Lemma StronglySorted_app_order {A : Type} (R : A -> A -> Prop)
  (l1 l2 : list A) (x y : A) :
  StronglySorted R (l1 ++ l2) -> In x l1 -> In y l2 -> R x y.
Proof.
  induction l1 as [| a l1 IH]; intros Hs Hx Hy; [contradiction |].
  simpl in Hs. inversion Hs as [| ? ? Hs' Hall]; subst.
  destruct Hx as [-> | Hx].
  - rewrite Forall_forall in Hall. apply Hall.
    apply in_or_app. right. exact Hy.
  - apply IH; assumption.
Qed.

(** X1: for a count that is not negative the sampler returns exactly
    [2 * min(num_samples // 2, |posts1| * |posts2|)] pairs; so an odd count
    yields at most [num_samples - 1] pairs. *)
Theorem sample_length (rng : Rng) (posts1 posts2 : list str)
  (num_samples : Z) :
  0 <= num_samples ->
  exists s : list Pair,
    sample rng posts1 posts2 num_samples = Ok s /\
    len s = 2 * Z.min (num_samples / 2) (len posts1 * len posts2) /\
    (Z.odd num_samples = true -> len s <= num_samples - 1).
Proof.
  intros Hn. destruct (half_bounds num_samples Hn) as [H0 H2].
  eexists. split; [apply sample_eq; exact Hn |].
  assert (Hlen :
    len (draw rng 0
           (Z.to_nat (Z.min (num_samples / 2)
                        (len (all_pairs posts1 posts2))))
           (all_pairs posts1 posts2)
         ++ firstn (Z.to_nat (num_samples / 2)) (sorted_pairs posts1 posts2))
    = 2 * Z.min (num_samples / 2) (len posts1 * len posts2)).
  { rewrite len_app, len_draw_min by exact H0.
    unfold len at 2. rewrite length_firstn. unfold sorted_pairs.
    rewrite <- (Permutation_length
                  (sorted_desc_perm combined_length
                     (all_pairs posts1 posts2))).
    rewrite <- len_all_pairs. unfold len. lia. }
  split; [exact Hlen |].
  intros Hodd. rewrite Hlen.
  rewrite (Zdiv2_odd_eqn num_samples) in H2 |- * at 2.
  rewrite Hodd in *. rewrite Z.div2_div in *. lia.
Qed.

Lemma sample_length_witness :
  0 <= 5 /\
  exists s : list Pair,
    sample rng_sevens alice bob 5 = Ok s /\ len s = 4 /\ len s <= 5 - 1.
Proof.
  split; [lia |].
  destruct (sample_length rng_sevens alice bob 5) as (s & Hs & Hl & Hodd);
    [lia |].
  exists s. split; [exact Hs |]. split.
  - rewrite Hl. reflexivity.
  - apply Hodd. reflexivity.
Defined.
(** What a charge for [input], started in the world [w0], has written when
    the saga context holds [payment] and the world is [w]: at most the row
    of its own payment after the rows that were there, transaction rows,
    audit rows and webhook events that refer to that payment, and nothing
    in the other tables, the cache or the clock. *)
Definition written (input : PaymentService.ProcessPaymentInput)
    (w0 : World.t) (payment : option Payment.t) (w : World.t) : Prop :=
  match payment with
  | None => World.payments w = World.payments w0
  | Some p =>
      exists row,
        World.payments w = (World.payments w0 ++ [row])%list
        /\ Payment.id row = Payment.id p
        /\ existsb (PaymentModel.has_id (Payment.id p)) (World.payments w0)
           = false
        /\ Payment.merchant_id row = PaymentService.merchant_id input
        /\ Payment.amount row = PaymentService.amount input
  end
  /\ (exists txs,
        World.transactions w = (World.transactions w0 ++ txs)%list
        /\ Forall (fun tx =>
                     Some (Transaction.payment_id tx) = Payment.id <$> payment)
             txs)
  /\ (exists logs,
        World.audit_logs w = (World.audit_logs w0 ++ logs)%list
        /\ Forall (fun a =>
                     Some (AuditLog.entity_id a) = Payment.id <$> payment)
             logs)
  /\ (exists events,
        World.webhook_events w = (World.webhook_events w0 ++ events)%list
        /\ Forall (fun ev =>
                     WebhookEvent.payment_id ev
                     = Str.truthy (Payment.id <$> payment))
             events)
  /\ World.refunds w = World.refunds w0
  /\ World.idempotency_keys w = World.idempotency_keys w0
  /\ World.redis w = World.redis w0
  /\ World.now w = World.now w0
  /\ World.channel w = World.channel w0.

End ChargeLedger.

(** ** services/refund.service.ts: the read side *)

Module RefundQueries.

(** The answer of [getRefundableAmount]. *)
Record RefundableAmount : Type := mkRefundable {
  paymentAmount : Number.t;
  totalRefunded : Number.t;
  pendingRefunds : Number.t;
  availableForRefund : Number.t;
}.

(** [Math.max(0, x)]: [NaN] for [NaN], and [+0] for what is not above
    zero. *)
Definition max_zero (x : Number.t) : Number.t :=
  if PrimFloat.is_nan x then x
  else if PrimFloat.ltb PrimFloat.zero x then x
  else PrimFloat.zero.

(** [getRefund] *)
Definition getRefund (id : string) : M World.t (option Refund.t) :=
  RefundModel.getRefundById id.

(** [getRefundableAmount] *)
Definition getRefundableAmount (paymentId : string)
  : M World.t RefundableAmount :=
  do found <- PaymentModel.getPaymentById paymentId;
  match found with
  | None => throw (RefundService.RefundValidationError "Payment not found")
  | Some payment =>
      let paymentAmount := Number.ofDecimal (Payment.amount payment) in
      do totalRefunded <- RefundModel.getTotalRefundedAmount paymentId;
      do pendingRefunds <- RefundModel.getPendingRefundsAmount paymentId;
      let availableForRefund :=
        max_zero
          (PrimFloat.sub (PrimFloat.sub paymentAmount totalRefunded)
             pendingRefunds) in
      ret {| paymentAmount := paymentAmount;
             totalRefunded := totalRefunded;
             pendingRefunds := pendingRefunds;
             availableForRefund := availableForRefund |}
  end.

- - - - - - -

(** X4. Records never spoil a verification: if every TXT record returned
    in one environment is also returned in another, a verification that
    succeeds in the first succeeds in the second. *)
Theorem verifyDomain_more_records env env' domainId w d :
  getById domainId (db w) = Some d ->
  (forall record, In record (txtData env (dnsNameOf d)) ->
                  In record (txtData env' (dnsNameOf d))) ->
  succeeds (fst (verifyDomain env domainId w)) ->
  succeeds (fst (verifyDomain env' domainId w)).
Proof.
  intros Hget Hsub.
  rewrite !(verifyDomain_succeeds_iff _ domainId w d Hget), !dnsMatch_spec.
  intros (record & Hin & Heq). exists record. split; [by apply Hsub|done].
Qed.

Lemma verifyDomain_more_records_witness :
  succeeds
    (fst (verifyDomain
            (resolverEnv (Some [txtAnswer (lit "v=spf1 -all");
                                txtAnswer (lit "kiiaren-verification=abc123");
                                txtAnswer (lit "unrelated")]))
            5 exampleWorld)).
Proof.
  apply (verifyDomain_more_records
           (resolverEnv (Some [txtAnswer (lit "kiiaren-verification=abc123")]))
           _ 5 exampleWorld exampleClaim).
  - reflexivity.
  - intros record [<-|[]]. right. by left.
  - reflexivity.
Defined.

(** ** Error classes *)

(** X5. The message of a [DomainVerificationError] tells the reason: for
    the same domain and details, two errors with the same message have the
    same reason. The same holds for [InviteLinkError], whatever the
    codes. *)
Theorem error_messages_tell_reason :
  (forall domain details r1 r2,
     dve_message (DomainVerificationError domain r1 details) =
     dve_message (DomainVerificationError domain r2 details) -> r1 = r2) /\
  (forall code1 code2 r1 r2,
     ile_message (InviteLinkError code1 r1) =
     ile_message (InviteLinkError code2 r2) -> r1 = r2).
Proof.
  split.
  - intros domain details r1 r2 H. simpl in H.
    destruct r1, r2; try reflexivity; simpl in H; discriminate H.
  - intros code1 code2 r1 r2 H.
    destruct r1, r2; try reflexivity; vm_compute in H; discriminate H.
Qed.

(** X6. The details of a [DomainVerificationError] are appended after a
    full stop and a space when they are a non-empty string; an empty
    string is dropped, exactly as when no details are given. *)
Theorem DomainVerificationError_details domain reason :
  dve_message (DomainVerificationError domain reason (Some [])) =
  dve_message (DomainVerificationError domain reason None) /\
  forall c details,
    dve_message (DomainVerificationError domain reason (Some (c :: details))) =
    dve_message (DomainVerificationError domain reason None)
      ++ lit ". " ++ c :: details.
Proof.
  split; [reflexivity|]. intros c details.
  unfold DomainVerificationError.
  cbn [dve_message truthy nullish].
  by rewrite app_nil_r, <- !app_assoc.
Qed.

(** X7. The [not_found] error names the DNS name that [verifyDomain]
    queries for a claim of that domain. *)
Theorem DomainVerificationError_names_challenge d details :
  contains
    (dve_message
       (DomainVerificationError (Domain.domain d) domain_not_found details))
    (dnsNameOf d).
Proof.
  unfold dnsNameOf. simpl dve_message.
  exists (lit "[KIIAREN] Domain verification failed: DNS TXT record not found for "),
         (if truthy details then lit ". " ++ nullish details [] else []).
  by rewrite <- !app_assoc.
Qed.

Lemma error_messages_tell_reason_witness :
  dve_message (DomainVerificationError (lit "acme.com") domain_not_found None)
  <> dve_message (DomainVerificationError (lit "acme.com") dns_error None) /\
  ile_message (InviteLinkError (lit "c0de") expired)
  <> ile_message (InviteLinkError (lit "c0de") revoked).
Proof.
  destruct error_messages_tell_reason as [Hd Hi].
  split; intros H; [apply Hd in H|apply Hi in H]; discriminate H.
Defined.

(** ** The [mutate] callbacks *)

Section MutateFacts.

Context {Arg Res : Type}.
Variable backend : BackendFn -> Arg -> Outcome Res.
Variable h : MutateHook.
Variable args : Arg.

- - - - - - -

• About this task: In the entries above, find the line with "-> A -> Prop)" and the line with "(sorted_pairs posts1 posts2))", then restate word for word both of them and every line between, with nothing more.

• Exercise solution:
Lemma StronglySorted_app_order {A : Type} (R : A -> A -> Prop)
  (l1 l2 : list A) (x y : A) :
  StronglySorted R (l1 ++ l2) -> In x l1 -> In y l2 -> R x y.
Proof.
  induction l1 as [| a l1 IH]; intros Hs Hx Hy; [contradiction |].
  simpl in Hs. inversion Hs as [| ? ? Hs' Hall]; subst.
  destruct Hx as [-> | Hx].
  - rewrite Forall_forall in Hall. apply Hall.
    apply in_or_app. right. exact Hy.
  - apply IH; assumption.
Qed.

(** X1: for a count that is not negative the sampler returns exactly
    [2 * min(num_samples // 2, |posts1| * |posts2|)] pairs; so an odd count
    yields at most [num_samples - 1] pairs. *)
Theorem sample_length (rng : Rng) (posts1 posts2 : list str)
  (num_samples : Z) :
  0 <= num_samples ->
  exists s : list Pair,
    sample rng posts1 posts2 num_samples = Ok s /\
    len s = 2 * Z.min (num_samples / 2) (len posts1 * len posts2) /\
    (Z.odd num_samples = true -> len s <= num_samples - 1).
Proof.
  intros Hn. destruct (half_bounds num_samples Hn) as [H0 H2].
  eexists. split; [apply sample_eq; exact Hn |].
  assert (Hlen :
    len (draw rng 0
           (Z.to_nat (Z.min (num_samples / 2)
                        (len (all_pairs posts1 posts2))))
           (all_pairs posts1 posts2)
         ++ firstn (Z.to_nat (num_samples / 2)) (sorted_pairs posts1 posts2))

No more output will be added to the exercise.